#### [WORK INSTRUCTIONS]
Write out the following listing's lines from the one with "channel_ok ch held → 0 <= slots →" to the one with "- rewrite Hu1. lia.", exactly, with both included and no others.
== SUPPLIED DATA ==
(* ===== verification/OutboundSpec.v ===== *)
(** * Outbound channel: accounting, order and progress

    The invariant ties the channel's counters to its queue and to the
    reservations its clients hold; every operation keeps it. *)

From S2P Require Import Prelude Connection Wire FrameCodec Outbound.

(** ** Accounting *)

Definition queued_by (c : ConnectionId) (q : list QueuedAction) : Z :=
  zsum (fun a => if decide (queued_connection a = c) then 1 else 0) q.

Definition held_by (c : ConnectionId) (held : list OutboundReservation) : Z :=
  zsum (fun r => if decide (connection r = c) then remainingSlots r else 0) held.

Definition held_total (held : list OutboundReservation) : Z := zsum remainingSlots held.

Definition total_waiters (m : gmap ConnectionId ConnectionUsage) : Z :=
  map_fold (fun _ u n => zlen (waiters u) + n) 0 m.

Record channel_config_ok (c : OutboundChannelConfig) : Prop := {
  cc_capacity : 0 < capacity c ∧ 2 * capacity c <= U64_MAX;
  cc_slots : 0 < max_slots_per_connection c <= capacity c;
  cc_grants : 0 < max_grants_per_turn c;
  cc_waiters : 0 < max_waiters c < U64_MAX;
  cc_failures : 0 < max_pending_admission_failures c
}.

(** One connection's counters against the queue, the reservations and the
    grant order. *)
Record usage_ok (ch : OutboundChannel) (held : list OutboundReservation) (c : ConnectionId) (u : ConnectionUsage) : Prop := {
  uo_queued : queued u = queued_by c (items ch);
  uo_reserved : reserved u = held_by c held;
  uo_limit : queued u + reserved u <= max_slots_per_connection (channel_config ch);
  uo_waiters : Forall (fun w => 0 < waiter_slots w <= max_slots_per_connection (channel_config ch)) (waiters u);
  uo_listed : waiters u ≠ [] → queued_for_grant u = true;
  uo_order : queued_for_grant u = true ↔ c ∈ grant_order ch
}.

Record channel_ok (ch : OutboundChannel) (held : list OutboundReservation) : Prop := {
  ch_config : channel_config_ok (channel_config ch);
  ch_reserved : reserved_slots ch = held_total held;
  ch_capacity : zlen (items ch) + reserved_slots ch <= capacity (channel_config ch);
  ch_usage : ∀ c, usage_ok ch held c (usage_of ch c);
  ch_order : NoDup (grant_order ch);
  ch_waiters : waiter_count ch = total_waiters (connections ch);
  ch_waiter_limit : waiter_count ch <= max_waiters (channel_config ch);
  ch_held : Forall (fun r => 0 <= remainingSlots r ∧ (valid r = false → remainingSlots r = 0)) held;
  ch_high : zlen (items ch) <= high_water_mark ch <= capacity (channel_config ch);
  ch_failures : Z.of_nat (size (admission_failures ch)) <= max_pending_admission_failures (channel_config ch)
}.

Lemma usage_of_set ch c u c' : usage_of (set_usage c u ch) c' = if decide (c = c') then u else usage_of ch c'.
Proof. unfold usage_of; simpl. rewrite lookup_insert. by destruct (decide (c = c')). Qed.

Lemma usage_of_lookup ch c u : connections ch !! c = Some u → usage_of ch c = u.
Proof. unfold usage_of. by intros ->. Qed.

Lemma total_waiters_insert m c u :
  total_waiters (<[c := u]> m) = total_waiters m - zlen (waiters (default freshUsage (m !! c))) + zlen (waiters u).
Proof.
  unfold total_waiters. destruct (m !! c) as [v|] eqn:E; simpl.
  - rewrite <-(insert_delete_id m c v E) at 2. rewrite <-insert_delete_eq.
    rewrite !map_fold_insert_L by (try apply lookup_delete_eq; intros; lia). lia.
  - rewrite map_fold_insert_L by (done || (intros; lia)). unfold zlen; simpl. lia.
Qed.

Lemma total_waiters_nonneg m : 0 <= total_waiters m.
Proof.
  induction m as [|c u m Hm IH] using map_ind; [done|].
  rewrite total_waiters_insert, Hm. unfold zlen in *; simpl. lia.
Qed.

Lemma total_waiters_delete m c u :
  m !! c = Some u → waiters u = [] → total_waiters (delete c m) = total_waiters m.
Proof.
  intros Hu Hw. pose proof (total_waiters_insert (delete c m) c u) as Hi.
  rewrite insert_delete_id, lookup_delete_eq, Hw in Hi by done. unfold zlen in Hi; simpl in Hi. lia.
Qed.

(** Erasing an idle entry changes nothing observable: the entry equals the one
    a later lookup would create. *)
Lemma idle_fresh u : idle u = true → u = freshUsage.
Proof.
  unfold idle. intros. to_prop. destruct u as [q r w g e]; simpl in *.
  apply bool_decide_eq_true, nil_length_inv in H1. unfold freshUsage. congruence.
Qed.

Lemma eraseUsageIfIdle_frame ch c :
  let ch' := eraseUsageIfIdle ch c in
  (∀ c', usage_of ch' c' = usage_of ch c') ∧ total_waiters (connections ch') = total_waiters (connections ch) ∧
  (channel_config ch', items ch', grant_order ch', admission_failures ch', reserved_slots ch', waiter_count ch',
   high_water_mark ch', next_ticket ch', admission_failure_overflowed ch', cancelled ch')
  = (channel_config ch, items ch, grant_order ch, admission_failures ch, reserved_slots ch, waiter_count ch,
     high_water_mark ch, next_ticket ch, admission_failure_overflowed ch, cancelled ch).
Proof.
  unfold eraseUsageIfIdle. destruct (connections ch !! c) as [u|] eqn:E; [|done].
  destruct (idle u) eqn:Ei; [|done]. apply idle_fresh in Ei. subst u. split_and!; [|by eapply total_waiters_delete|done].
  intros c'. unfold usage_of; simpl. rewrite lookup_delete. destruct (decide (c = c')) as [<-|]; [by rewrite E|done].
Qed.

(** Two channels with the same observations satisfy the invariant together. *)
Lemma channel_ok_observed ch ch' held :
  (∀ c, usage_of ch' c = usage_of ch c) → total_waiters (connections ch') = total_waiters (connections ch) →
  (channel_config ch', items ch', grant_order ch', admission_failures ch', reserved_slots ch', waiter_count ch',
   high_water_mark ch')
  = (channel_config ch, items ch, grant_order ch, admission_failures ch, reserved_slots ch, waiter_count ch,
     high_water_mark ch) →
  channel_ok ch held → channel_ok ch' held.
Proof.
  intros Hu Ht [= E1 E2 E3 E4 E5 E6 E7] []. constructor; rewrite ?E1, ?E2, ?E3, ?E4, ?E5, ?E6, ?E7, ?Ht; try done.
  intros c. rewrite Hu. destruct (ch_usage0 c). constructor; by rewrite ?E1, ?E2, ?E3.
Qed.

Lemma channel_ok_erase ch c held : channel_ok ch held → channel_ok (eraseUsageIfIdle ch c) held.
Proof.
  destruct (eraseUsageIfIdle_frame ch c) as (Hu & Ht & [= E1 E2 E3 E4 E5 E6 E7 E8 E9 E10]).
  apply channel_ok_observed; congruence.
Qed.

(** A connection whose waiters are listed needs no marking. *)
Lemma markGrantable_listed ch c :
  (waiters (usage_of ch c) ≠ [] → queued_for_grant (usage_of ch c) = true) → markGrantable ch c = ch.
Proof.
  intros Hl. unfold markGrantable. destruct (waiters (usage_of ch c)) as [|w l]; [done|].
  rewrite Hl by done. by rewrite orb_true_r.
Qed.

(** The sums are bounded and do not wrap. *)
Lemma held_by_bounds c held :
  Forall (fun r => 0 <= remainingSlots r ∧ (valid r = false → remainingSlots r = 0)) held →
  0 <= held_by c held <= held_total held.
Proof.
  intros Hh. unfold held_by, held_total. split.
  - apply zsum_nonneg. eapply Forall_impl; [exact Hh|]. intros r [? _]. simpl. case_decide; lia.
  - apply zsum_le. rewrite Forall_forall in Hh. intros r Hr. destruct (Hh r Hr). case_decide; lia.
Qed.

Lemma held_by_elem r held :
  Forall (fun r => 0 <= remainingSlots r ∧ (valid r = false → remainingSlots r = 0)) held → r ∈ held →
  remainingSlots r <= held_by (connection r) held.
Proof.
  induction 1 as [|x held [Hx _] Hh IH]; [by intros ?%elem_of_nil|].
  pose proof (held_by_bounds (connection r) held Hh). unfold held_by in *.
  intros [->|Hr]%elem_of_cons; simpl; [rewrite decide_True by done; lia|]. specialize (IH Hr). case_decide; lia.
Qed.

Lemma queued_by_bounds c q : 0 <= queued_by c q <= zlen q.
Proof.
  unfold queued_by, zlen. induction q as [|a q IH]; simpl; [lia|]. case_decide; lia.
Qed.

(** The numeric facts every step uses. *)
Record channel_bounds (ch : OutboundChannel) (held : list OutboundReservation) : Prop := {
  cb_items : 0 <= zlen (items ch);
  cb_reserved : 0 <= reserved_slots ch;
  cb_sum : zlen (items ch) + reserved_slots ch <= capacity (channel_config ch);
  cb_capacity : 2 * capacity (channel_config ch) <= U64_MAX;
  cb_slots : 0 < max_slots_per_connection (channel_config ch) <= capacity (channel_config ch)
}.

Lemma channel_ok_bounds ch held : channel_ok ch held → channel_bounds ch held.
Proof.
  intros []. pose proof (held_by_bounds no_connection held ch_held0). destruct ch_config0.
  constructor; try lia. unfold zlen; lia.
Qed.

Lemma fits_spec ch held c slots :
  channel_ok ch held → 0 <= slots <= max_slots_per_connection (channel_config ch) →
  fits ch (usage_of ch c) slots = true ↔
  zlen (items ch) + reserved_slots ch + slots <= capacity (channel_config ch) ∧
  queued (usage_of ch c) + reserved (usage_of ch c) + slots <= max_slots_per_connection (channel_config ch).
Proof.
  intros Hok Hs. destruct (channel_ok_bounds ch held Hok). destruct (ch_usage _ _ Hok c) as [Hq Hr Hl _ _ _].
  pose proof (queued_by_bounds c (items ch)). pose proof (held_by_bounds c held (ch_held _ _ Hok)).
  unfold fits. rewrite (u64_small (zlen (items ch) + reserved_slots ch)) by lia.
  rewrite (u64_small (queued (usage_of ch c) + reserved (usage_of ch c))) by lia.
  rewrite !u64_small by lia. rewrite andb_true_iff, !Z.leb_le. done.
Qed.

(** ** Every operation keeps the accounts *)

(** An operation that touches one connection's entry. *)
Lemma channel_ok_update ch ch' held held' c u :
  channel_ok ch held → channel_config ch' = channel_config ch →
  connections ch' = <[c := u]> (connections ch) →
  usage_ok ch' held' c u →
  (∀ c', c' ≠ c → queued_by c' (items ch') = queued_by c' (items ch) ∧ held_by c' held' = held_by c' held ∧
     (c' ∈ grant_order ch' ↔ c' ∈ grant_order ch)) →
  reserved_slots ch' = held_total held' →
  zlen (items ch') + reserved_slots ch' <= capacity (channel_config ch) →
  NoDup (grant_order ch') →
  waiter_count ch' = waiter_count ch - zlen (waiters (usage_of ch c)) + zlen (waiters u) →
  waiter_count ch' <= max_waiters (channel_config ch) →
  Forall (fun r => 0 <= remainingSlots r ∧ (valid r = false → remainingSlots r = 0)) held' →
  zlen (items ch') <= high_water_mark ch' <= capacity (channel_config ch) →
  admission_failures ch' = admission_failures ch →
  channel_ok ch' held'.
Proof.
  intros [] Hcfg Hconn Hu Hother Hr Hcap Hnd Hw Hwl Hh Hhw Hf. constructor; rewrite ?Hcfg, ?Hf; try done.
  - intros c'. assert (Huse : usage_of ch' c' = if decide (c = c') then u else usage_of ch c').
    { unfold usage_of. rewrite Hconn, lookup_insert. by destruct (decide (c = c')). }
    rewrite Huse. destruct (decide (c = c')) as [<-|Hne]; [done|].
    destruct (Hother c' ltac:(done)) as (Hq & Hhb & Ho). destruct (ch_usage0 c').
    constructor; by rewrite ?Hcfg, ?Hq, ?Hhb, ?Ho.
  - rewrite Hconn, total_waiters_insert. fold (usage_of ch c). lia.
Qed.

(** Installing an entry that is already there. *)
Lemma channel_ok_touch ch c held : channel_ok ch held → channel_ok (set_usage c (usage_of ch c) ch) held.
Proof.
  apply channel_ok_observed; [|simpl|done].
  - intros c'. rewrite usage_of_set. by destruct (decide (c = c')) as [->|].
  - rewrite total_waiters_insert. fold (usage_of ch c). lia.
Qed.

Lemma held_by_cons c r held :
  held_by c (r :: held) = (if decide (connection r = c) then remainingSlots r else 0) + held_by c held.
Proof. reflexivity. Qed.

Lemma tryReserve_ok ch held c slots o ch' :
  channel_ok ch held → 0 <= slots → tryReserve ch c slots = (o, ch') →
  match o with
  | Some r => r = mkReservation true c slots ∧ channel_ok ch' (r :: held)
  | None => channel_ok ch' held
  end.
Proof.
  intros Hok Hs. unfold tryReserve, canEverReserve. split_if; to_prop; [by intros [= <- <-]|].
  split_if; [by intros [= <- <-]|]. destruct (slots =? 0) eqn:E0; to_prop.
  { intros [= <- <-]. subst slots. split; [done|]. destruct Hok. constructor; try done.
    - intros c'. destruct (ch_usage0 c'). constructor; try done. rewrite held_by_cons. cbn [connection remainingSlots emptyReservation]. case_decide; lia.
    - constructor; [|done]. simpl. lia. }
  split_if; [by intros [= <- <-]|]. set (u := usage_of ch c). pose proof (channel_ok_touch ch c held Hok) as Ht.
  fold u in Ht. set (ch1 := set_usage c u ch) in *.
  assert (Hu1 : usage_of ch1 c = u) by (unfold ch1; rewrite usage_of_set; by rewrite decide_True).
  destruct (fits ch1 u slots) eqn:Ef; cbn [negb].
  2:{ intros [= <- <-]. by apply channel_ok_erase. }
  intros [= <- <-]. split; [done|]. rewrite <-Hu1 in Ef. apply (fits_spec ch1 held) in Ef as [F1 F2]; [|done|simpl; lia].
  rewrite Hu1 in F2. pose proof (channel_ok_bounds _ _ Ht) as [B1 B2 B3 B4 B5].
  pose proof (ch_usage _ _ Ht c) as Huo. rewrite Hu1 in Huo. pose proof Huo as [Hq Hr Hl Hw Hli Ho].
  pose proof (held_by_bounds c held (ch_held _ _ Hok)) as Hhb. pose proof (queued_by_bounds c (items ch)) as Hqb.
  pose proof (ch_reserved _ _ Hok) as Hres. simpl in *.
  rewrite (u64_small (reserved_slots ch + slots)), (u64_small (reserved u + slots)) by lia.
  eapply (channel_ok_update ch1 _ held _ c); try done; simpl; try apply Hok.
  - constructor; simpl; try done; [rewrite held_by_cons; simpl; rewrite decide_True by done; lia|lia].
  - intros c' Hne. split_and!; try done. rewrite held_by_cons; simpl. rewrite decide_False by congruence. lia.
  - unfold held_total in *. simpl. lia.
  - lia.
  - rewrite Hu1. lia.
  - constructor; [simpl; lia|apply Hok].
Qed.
===
#### [EXERCISE OUTPUT]
  channel_ok ch held → 0 <= slots → tryReserve ch c slots = (o, ch') →
  match o with
  | Some r => r = mkReservation true c slots ∧ channel_ok ch' (r :: held)
  | None => channel_ok ch' held
  end.
Proof.
  intros Hok Hs. unfold tryReserve, canEverReserve. split_if; to_prop; [by intros [= <- <-]|].
  split_if; [by intros [= <- <-]|]. destruct (slots =? 0) eqn:E0; to_prop.
  { intros [= <- <-]. subst slots. split; [done|]. destruct Hok. constructor; try done.
    - intros c'. destruct (ch_usage0 c'). constructor; try done. rewrite held_by_cons. cbn [connection remainingSlots emptyReservation]. case_decide; lia.
    - constructor; [|done]. simpl. lia. }
  split_if; [by intros [= <- <-]|]. set (u := usage_of ch c). pose proof (channel_ok_touch ch c held Hok) as Ht.
  fold u in Ht. set (ch1 := set_usage c u ch) in *.
  assert (Hu1 : usage_of ch1 c = u) by (unfold ch1; rewrite usage_of_set; by rewrite decide_True).
  destruct (fits ch1 u slots) eqn:Ef; cbn [negb].
  2:{ intros [= <- <-]. by apply channel_ok_erase. }
  intros [= <- <-]. split; [done|]. rewrite <-Hu1 in Ef. apply (fits_spec ch1 held) in Ef as [F1 F2]; [|done|simpl; lia].
  rewrite Hu1 in F2. pose proof (channel_ok_bounds _ _ Ht) as [B1 B2 B3 B4 B5].
  pose proof (ch_usage _ _ Ht c) as Huo. rewrite Hu1 in Huo. pose proof Huo as [Hq Hr Hl Hw Hli Ho].
  pose proof (held_by_bounds c held (ch_held _ _ Hok)) as Hhb. pose proof (queued_by_bounds c (items ch)) as Hqb.
  pose proof (ch_reserved _ _ Hok) as Hres. simpl in *.
  rewrite (u64_small (reserved_slots ch + slots)), (u64_small (reserved u + slots)) by lia.
  eapply (channel_ok_update ch1 _ held _ c); try done; simpl; try apply Hok.
  - constructor; simpl; try done; [rewrite held_by_cons; simpl; rewrite decide_True by done; lia|lia].
  - intros c' Hne. split_and!; try done. rewrite held_by_cons; simpl. rewrite decide_False by congruence. lia.
  - unfold held_total in *. simpl. lia.
  - lia.
  - rewrite Hu1. lia.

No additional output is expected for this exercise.